• **Supplied information**
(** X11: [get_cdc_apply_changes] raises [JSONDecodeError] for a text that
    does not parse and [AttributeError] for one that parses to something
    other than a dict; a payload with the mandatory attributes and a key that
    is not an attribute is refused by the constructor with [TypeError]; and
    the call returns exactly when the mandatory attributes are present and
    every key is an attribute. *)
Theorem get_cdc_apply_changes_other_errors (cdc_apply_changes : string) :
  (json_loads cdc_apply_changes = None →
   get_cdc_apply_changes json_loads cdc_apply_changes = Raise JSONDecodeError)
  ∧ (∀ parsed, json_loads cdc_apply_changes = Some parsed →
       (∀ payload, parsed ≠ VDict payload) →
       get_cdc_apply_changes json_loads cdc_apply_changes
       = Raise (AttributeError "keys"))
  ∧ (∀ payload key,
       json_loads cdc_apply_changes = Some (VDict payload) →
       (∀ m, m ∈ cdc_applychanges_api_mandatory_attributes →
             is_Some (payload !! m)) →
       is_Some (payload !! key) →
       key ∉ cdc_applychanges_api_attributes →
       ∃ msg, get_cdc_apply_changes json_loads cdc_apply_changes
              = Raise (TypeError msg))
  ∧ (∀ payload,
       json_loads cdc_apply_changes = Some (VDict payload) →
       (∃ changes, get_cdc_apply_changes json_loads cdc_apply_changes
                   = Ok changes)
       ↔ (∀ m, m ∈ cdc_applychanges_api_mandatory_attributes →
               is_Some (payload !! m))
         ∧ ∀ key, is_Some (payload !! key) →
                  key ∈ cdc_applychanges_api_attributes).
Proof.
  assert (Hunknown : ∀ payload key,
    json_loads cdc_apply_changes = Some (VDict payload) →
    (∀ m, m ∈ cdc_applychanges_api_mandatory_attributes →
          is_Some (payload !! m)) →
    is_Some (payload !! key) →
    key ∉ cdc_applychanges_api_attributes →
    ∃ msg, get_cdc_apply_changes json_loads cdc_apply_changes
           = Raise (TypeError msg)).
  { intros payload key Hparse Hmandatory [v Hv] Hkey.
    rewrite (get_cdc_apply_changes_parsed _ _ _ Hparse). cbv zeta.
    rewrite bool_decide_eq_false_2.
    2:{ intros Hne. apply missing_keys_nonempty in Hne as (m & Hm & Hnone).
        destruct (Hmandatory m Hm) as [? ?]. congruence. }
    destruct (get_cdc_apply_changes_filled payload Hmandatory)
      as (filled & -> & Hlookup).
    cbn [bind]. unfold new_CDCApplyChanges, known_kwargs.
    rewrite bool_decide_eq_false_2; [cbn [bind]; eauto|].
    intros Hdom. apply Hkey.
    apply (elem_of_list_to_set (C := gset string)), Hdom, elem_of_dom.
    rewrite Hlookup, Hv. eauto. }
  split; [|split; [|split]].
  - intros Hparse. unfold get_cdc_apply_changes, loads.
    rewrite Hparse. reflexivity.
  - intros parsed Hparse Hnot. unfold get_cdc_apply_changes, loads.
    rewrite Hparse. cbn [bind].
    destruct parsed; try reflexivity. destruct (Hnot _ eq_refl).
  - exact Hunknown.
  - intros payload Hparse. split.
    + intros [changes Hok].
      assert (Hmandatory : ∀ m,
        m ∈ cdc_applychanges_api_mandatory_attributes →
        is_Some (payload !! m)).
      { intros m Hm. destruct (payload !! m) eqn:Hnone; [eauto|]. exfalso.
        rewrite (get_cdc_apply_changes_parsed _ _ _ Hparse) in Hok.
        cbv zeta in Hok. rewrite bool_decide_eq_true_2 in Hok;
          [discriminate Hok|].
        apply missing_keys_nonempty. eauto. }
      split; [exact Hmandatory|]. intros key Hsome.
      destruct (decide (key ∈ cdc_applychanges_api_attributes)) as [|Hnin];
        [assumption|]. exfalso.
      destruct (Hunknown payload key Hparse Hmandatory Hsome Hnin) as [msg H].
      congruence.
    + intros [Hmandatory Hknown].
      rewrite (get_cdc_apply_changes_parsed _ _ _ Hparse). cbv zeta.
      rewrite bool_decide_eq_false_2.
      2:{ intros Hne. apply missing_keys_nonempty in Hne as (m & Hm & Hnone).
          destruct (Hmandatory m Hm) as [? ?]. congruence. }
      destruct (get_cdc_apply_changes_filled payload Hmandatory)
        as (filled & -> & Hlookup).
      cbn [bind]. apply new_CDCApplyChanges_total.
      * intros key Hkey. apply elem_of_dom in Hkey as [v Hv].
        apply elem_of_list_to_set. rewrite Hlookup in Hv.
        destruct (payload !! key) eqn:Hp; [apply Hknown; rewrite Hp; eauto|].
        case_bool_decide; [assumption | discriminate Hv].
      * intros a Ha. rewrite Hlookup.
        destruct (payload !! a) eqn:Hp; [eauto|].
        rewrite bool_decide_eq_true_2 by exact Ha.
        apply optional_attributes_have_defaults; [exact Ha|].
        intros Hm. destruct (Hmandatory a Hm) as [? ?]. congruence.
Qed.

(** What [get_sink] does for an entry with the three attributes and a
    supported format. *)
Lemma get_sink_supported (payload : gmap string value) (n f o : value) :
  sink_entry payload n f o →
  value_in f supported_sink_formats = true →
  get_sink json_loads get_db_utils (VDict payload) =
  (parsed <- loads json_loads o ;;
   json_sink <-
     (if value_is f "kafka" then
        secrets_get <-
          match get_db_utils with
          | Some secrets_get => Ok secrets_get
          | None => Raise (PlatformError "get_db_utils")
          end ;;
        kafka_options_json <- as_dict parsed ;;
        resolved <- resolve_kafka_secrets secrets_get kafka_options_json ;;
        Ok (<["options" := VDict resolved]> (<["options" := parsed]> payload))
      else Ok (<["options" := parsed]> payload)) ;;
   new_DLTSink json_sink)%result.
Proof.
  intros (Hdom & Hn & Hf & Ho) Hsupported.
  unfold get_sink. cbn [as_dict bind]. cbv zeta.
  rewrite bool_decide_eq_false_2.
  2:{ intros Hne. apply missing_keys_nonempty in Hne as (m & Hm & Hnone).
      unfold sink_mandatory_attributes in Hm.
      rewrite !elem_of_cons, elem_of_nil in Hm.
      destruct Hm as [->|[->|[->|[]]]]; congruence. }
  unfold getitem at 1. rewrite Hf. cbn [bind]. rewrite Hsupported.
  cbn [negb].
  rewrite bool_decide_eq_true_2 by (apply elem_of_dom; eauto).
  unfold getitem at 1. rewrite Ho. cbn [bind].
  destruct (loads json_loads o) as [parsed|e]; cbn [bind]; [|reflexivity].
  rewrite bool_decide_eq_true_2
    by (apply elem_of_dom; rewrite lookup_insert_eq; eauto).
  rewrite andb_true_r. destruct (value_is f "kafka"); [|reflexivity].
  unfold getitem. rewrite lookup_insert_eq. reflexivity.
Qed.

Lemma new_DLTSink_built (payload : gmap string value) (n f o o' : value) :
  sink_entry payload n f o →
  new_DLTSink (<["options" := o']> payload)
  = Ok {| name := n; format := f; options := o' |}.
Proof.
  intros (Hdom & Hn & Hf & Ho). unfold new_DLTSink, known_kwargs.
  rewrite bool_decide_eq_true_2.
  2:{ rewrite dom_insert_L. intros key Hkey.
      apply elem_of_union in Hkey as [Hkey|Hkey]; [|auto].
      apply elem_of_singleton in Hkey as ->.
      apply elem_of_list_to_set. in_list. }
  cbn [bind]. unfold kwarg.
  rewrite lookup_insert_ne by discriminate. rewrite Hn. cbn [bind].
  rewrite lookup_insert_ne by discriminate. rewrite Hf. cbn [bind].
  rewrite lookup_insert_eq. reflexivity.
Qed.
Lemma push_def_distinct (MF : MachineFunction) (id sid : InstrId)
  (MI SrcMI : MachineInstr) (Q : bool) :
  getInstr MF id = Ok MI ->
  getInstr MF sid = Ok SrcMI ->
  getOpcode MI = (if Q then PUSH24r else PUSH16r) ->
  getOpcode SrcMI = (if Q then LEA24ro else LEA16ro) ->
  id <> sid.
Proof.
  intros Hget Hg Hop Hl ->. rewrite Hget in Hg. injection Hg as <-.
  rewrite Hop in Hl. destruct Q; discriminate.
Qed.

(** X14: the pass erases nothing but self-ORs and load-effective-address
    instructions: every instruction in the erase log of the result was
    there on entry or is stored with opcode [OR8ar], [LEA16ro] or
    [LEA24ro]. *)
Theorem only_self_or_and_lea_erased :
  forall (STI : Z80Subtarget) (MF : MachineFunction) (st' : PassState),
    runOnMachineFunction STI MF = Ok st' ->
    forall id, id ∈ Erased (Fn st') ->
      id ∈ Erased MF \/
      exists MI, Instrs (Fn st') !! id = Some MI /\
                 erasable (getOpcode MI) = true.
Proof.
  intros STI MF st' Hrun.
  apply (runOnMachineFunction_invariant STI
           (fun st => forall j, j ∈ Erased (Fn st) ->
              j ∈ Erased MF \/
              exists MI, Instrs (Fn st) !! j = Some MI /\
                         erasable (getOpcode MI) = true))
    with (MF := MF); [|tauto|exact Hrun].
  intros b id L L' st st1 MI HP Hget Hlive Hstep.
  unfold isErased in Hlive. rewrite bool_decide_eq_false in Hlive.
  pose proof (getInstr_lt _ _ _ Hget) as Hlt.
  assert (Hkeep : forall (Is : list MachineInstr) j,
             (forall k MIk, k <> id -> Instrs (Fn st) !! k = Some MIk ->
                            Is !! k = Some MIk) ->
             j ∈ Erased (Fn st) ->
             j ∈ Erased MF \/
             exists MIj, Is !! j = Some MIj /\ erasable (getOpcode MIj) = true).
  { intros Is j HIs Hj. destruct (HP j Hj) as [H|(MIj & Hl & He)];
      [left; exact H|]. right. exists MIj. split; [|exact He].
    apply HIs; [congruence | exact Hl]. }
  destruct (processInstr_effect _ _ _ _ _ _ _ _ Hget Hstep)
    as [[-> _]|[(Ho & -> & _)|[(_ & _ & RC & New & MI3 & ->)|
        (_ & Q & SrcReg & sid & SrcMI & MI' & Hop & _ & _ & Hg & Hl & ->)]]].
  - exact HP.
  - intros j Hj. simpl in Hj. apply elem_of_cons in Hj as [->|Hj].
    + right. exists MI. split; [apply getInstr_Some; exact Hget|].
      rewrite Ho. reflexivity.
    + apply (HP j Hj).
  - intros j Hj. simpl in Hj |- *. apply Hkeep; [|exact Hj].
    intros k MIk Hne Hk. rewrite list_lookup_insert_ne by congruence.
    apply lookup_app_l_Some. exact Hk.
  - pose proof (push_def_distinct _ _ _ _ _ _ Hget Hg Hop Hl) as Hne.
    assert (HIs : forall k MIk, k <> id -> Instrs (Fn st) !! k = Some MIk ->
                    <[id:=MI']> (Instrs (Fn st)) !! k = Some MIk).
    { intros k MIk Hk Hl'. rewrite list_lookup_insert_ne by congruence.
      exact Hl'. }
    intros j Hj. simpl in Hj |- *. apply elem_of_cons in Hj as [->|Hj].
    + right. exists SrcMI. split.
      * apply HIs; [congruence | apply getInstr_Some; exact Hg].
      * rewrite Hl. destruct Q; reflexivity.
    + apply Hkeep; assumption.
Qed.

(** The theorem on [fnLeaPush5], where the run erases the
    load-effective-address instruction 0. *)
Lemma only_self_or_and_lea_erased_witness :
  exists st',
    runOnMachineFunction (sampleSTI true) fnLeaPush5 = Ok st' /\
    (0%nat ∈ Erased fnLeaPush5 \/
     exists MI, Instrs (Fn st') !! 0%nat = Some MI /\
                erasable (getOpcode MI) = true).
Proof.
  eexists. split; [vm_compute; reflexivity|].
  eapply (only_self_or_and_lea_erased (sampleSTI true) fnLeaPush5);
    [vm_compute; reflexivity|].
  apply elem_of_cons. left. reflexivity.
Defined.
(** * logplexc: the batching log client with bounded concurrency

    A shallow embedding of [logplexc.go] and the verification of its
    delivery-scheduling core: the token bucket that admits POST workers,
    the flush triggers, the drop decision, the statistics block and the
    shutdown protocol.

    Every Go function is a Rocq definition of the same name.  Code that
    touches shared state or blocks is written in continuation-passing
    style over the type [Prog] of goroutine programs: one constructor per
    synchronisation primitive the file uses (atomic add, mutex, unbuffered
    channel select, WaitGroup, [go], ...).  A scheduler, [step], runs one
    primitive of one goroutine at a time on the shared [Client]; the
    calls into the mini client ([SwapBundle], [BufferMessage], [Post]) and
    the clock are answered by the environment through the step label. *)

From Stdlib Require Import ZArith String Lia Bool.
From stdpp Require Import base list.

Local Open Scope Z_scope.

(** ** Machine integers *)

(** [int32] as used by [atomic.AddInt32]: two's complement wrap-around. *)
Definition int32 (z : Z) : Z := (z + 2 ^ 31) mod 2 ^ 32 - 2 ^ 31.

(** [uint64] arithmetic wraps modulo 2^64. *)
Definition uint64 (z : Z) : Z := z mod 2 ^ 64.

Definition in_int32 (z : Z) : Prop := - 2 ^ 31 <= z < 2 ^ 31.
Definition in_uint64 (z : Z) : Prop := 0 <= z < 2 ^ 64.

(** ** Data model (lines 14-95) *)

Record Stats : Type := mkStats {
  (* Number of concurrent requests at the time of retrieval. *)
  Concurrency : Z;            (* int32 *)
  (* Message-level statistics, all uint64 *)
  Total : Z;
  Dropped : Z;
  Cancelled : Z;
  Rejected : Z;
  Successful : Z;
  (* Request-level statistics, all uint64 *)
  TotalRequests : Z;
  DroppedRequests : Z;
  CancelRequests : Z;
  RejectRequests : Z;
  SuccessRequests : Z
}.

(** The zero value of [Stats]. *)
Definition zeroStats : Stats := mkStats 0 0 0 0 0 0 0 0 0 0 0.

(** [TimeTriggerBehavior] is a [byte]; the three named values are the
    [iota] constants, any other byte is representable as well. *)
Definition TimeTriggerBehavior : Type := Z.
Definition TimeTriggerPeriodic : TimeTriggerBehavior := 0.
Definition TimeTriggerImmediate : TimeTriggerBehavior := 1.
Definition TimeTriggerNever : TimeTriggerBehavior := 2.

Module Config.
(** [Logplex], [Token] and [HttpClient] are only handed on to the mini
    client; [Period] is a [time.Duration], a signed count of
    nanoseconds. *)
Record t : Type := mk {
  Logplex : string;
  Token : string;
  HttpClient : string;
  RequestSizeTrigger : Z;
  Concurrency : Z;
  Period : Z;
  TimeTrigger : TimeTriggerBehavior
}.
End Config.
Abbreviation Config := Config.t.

• **Task brief**
When you reach the line that contains "(∀ payload, parsed ≠ VDict payload) →", stop; that line and every line before it, from the very first line of the data, should be restated word for word.

• **Answer to the exercise**
(** X11: [get_cdc_apply_changes] raises [JSONDecodeError] for a text that
    does not parse and [AttributeError] for one that parses to something
    other than a dict; a payload with the mandatory attributes and a key that
    is not an attribute is refused by the constructor with [TypeError]; and
    the call returns exactly when the mandatory attributes are present and
    every key is an attribute. *)
Theorem get_cdc_apply_changes_other_errors (cdc_apply_changes : string) :
  (json_loads cdc_apply_changes = None →
   get_cdc_apply_changes json_loads cdc_apply_changes = Raise JSONDecodeError)
  ∧ (∀ parsed, json_loads cdc_apply_changes = Some parsed →
       (∀ payload, parsed ≠ VDict payload) →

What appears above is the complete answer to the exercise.